The excessive individualism and egocentrism that characterizes Western culture is culturally bred, endorsed by families and the media, and has generally been little addressed by educational institutions. In response, schools have a countercultural role, focused on ensuring human development rather than the reproduction of a particular society. In the West, schools should promote inclusion while society promotes exclusion. Schools should foster altruism and solidarity when society favors individual-centered views and attitudes; they should make the group and the other visible when society and culture tend to make them invisible (Andrade, 2009).

Value development is expressed in the level of individual autonomy attained at the cognitive, sensory-affective, and executive levels, three dimensions of attitude that occur within a given cultural and social context. Hence, autonomy is the clearest expression to characterize an individual's value development at a given time. In everyday language, grandmothers have long said that two grandchildren of the same chronological age could present very different levels of maturity; and their idea is very powerful on a psychological level, since what they are really saying is that their levels of autonomy are different, and that they are because, due to various factors in the cultural, social, family, and school environment, one of them has reached a higher level of development in their autonomy. This greater development of an individual's autonomy also expresses greater value development and, consequently, a greater age of development.
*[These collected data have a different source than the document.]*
(** X3. Only MS1 scans inside the retention-time window are read, and all
    of them are: an entry is returned exactly for the scans of the index
    with MS level 1 whose retention time is within the tolerance of the
    anchor's, once per requested isotopomer, with the target and the summed
    intensity of that scan and isotopomer. *)
Theorem get_isotopes_from_amrt_selection (self : Peaks.t) (am : Q) (sc : Z)
        (z prt : Q) (iot : list sample) (s : sample) :
  dict_get (rt_idx self) sc = Some prt ->
  get_isotopes_from_amrt self am sc z = inr iot ->
  (In s iot
   <-> exists i rt iso,
         In (i, rt) (rt_idx self)
         /\ Qabs (rt - prt) <= rt_tolerance self
         /\ dict_get (mslvl_idx self) i = Some 1%Z
         /\ In iso (iso_to_do self)
         /\ s = entry self ((am + z * proton) / z) z i rt iso).
Proof.
  intros Hsc H. apply get_isotopes_from_amrt_inr in H.
  destruct H as (_ & scans & -> & Hscans). rewrite Hsc in Hscans. subst scans.
  rewrite in_flat_map. split.
  - intros ([i rt] & Hx & Hs). apply filter_In in Hx. destruct Hx as [Hx Hsel].
    apply selected_iff in Hsel. destruct Hsel as [Hw Hl].
    apply in_map_iff in Hs. destruct Hs as (iso & <- & Hiso).
    exists i, rt, iso. auto.
  - intros (i & rt & iso & Hx & Hw & Hl & Hiso & ->).
    exists (i, rt). split.
    + apply filter_In. split; [exact Hx|]. apply selected_iff. auto.
    + apply in_map. exact Hiso.
Qed.

Lemma nearby_scans_negative_tolerance (self : Peaks.t) prt items :
  rt_tolerance self < 0 -> nearby_scans self (Some prt) items = inr [].
Proof.
  intros Hneg. induction items as [|[i rt] items IH]; [reflexivity|].
  cbn [nearby_scans].
  destruct (Qle_bool (Qabs (rt - prt)) (rt_tolerance self)) eqn:E;
    [|exact IH].
  apply Qle_bool_iff in E. exfalso.
  apply (Qlt_not_le _ _ Hneg). eapply Qle_trans; [apply Qabs_nonneg|exact E].
Qed.

(** X4. With a negative retention-time tolerance no scan is selected, not
    even the anchor scan: whatever the MS levels and peak lists are, the
    entry list is empty and the wrapper returns area 0 for every requested
    isotopomer. *)
Theorem negative_rt_tolerance_reads_nothing (self : Peaks.t) (index : nat)
        (r : id_row) (prt : Q) :
  rt_tolerance self < 0 ->
  nth_error (Peaks.id self) index = Some r ->
  Qeq_bool (charge r) 0 = false ->
  dict_get (rt_idx self) (scan r) = Some prt ->
  get_isotopes_from_amrt self (peptide_mass r) (scan r) (charge r) = inr []
  /\ get_isotopes_from_amrt_wrapper self index
     = inr (set_intensity_over_time self [],
            {| r_index := index; r_pep_id := pep_id r;
               r_areas := map (fun _ => 0) (iso_to_do self) |}).
Proof.
  intros Hneg Hr Hz Hsc.
  assert (Hget : get_isotopes_from_amrt self (peptide_mass r) (scan r)
                                       (charge r) = inr []).
  { unfold get_isotopes_from_amrt, peptide_prec. rewrite Hz, Hsc.
    cbn [bind ret]. rewrite nearby_scans_negative_tolerance by exact Hneg.
    reflexivity. }
  split; [exact Hget|].
  unfold get_isotopes_from_amrt_wrapper, loc. rewrite Hr. cbn [bind ret].
  rewrite Hget. reflexivity.
Qed.

End MoreSamples.

Section MoreIntegration.
Import Py Peaks.
Local Open Scope Q_scope.

(** *** The trapezoid sum and the clamp *)

Lemma trap_cons2 (a b : Q * Q) (rest : list (Q * Q)) :
  trap (a :: b :: rest)
  = (fst b - fst a) * (snd b + snd a) / 2 + trap (b :: rest).
Proof. reflexivity. Qed.

Lemma trapz_trap (profile : list (Q * Q)) :
  trapz (map snd profile) (map fst profile) == trap profile.
Proof.
  unfold trapz.
  induction profile as [|a profile IH]; [reflexivity|].
  destruct profile as [|b profile]; [reflexivity|].
  change (map fst (a :: b :: profile))
    with (fst a :: map fst (b :: profile)).
  change (map snd (a :: b :: profile))
    with (snd a :: map snd (b :: profile)).
  change (tl (snd a :: map snd (b :: profile))) with (map snd (b :: profile)).
  change (removelast (snd a :: map snd (b :: profile)))
    with (snd a :: removelast (map snd (b :: profile))).
  change (diff (fst a :: map fst (b :: profile)))
    with ((fst b - fst a) :: diff (map fst (b :: profile))).
  change (map snd (b :: profile)) with (snd b :: map snd profile) at 1.
  cbn [zip_with]. rewrite sum_cons.
  change (map snd profile) with (tl (map snd (b :: profile))).
  rewrite IH. reflexivity.
Qed.

Lemma trap_nonneg (profile : list (Q * Q)) :
  StronglySorted Qle (map fst profile) ->
  Forall (fun p => 0 <= snd p) profile ->
  0 <= trap profile.
Proof.
  induction profile as [|a profile IH]; intros HS Hpos; [apply Qle_refl|].
  destruct profile as [|b profile]; [apply Qle_refl|].
  rewrite trap_cons2. inversion HS as [|? ? HS' Hall]; subst.
  inversion Hpos as [|? ? Ha Hpos']; subst.
  inversion Hall as [|? ? Hab _]; subst.
  inversion Hpos' as [|? ? Hb _]; subst.
  rewrite <- (Qplus_0_l 0). apply Qplus_le_compat; [|apply IH; assumption].
  unfold Qdiv. apply Qmult_le_0_compat; [|discriminate].
  apply Qmult_le_0_compat.
  - unfold Qminus. rewrite <- Qle_minus_iff. exact Hab.
  - rewrite <- (Qplus_0_l 0). apply Qplus_le_compat; assumption.
Qed.

Lemma trap_nonpos (profile : list (Q * Q)) :
  StronglySorted (fun a b => b <= a) (map fst profile) ->
  Forall (fun p => 0 <= snd p) profile ->
  trap profile <= 0.
Proof.
  induction profile as [|a profile IH]; intros HS Hpos; [apply Qle_refl|].
  destruct profile as [|b profile]; [apply Qle_refl|].
  rewrite trap_cons2. inversion HS as [|? ? HS' Hall]; subst.
  inversion Hpos as [|? ? Ha Hpos']; subst.
  inversion Hall as [|? ? Hab _]; subst.
  inversion Hpos' as [|? ? Hb _]; subst.
  specialize (IH HS' Hpos').
  assert (Hprod : 0 <= (fst a - fst b) * (snd b + snd a)).
  { apply Qmult_le_0_compat.
    - unfold Qminus. rewrite <- Qle_minus_iff. exact Hab.
    - rewrite <- (Qplus_0_l 0). apply Qplus_le_compat; assumption. }
  assert (Hhalf : 0 <= (fst a - fst b) * (snd b + snd a) / 2).
  { unfold Qdiv. apply Qmult_le_0_compat; [exact Hprod|discriminate]. }
  setoid_replace ((fst b - fst a) * (snd b + snd a) / 2)
    with (- ((fst a - fst b) * (snd b + snd a) / 2)) by field.
  apply Qopp_le_compat in Hhalf.
  rewrite <- (Qplus_0_l 0). apply Qplus_le_compat; [exact Hhalf|exact IH].
Qed.

Lemma iso_area_trap (profile : list (Q * Q)) :
  iso_area profile == max2 (trap profile) 0.
Proof.
  destruct profile as [|a profile]; [reflexivity|].
  unfold iso_area. apply max2_Qeq. apply trapz_trap.
Qed.

Lemma max2_of_nonneg (a : Q) : 0 <= a -> max2 a 0 == a.
Proof.
  intros H. unfold max2. destruct (Qlt_bool a 0) eqn:E; [|reflexivity].
  apply Qlt_bool_iff in E. exfalso. exact (Qlt_not_le _ _ E H).
Qed.

Lemma max2_of_nonpos (a : Q) : a <= 0 -> max2 a 0 == 0.
Proof.
  intros H. unfold max2. destruct (Qlt_bool a 0) eqn:E; [reflexivity|].
  apply Qlt_bool_false_iff in E. apply Qle_antisym; assumption.
Qed.

Lemma dict_get_In {V} (d : list (Z * V)) (k : Z) (v : V) :
  dict_get d k = Some v -> In (k, v) d.
Proof.
  induction d as [|[k' v'] d IH]; cbn [dict_get]; [discriminate|].
  destruct (Z.eqb k' k) eqn:E.
  - intros H. inversion H; subst. apply Z.eqb_eq in E. subst. left.
    reflexivity.
  - intros H. right. apply IH. exact H.
Qed.

Lemma profile_intensities_nonneg (self : Peaks.t) prec z j scans :
  (forall i peaks, In (i, peaks) (msdata self) ->
                   Forall (fun p => 0 <= snd p) peaks) ->
  Forall (fun p => 0 <= snd p)
    (isotopomer_profile
       (flat_map (fun x => map (entry self prec z (fst x) (snd x))
                               (iso_to_do self)) scans) j).
Proof.
  intros Hpos. apply Forall_forall. intros p Hp.
  unfold isotopomer_profile in Hp. apply in_map_iff in Hp.
  destruct Hp as (s & <- & Hs). apply filter_In in Hs. destruct Hs as [Hs _].
  apply in_flat_map in Hs. destruct Hs as (x & _ & Hs).
  apply in_map_iff in Hs. destruct Hs as (iso & <- & _).
  unfold entry. cbn [snd s_int]. apply matching_int_nonneg.
  unfold peaks_of. destruct (dict_get (msdata self) (fst x)) as [peaks|] eqn:E.
  - apply (Hpos (fst x)). apply dict_get_In. exact E.
  - constructor.
Qed.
The value tensions between the individual, group, society, culture, and species are resolved at the school level in four different areas, which allows us to speak of four evolutionary periods or four value cycles in the individual: self-understanding (Exploratory, or first cycle), understanding of others (Conceptual or second cycle), understanding of the environment (Contextual or third cycle), and the nature and understanding of the human species or transcendence (Projective or fourth cycle). Four moments in the value development of the individual, which configure four educational cycles.